(Exercise materials Opens)

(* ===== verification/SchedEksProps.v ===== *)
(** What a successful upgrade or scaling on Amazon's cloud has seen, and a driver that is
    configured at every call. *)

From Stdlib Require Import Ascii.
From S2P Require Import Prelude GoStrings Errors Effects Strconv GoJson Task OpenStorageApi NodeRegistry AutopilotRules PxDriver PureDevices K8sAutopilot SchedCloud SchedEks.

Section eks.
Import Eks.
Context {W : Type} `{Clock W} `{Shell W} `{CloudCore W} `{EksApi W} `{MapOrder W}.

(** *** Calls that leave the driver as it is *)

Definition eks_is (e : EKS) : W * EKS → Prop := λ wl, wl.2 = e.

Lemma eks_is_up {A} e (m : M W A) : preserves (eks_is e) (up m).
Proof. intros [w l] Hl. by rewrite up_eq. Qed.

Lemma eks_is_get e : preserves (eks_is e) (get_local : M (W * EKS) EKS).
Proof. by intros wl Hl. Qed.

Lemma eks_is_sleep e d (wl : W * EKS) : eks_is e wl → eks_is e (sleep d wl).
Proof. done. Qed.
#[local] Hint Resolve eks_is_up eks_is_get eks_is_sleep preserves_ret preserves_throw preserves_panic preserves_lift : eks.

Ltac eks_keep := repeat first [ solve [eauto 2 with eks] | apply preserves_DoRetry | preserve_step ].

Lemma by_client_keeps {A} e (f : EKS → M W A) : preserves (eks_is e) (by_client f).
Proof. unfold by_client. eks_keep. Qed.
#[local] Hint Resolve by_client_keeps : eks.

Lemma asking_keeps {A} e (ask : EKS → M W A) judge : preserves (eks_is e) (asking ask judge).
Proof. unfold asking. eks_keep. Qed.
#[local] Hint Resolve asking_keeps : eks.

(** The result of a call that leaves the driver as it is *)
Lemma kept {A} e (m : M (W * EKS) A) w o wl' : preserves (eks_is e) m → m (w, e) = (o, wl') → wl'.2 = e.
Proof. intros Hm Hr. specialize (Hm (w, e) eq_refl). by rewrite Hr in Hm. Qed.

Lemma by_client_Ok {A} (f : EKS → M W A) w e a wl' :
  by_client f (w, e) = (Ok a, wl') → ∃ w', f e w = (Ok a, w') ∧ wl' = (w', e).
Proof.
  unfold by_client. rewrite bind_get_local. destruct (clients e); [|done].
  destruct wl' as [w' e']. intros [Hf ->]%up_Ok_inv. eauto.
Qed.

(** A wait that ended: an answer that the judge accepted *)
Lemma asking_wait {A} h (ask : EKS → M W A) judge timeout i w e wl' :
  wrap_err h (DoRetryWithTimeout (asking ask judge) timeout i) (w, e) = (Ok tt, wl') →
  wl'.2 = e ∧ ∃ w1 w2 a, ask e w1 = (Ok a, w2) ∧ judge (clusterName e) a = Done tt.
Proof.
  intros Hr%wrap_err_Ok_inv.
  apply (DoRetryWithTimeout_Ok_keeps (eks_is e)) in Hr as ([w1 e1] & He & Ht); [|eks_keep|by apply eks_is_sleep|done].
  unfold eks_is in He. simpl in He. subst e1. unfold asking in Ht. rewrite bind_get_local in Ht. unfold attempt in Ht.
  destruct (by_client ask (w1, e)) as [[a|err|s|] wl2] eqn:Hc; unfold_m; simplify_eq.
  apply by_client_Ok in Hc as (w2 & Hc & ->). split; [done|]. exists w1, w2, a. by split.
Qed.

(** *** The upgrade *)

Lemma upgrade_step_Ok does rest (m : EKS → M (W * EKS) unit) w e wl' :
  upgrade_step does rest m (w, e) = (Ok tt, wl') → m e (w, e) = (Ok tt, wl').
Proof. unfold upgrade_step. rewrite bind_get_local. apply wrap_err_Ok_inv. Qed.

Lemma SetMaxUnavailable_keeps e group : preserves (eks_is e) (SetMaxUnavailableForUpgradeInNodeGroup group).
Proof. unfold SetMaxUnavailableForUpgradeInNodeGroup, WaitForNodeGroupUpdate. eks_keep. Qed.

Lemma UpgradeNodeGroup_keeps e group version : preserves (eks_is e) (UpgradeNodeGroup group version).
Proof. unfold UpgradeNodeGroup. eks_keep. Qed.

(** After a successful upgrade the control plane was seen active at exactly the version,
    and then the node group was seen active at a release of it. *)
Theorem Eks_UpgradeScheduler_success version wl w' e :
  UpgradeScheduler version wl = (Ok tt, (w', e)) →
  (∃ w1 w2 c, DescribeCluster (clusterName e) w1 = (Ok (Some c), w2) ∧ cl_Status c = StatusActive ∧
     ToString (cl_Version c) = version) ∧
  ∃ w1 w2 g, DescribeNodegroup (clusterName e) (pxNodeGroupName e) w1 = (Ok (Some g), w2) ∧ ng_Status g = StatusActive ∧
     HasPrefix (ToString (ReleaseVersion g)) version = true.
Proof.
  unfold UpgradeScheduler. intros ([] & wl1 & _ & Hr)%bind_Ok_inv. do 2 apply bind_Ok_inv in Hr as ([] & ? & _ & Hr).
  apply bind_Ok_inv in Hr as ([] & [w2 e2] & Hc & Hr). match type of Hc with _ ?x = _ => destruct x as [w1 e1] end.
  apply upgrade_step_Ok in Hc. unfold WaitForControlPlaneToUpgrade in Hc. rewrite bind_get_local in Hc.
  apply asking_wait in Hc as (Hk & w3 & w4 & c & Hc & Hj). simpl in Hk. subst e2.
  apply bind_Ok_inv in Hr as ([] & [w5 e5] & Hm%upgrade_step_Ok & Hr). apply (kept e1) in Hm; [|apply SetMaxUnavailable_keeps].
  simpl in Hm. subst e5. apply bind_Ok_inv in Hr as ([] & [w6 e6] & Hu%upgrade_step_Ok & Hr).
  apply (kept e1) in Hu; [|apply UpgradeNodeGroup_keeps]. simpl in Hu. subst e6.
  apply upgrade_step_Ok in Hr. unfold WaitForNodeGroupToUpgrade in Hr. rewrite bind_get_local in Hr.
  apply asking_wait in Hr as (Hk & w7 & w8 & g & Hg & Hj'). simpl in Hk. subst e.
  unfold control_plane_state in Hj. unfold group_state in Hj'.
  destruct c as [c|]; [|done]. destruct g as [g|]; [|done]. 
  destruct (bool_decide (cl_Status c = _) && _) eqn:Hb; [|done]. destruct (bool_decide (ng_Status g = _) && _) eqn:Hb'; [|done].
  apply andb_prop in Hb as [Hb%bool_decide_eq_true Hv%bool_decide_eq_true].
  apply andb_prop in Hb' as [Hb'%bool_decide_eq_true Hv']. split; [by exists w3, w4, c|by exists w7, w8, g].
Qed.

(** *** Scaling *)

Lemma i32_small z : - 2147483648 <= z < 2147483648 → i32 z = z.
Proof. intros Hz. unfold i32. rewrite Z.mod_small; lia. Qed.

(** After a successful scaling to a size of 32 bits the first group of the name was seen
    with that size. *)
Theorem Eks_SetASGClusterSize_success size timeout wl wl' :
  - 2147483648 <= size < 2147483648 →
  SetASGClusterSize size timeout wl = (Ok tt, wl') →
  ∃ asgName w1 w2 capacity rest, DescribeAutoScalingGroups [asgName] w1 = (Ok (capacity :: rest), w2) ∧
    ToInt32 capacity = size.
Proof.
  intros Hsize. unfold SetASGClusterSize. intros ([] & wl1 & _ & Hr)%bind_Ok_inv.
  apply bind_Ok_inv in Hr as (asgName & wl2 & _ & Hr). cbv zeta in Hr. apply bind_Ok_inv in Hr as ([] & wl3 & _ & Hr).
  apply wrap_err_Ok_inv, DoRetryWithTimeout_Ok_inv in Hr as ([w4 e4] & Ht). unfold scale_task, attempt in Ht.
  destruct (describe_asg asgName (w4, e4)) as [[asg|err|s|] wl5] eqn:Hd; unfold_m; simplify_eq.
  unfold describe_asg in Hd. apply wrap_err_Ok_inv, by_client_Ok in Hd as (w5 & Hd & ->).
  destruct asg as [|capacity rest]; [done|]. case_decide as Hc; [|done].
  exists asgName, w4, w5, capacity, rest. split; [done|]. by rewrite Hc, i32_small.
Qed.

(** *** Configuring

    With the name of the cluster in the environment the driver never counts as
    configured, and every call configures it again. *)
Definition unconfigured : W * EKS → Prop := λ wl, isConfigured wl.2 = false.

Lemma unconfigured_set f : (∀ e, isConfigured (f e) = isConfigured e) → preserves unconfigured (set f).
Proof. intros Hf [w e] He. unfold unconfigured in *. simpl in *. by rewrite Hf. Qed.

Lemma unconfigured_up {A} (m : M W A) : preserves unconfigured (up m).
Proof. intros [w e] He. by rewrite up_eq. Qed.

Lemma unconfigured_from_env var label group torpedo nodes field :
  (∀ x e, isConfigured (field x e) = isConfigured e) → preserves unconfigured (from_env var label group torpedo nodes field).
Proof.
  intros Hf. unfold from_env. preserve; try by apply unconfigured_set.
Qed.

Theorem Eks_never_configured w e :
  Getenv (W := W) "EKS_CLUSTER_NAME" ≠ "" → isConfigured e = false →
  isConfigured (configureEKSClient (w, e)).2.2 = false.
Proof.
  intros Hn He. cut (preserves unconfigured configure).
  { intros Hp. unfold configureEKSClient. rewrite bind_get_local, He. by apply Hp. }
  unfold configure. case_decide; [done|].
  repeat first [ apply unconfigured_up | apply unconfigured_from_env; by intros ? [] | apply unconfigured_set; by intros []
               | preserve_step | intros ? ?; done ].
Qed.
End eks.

(Exercise materials Closes)

▶ [Exercise requirements]
Starting at the line that has "Proof. intros [w l]" in the records above, restate word for word every line until the one that has "Ltac eks_keep := repeat", and include that one as well.

▶ [Solution to the problem]
Proof. intros [w l] Hl. by rewrite up_eq. Qed.

Lemma eks_is_get e : preserves (eks_is e) (get_local : M (W * EKS) EKS).
Proof. by intros wl Hl. Qed.

Lemma eks_is_sleep e d (wl : W * EKS) : eks_is e wl → eks_is e (sleep d wl).
Proof. done. Qed.
#[local] Hint Resolve eks_is_up eks_is_get eks_is_sleep preserves_ret preserves_throw preserves_panic preserves_lift : eks.

Ltac eks_keep := repeat first [ solve [eauto 2 with eks] | apply preserves_DoRetry | preserve_step ].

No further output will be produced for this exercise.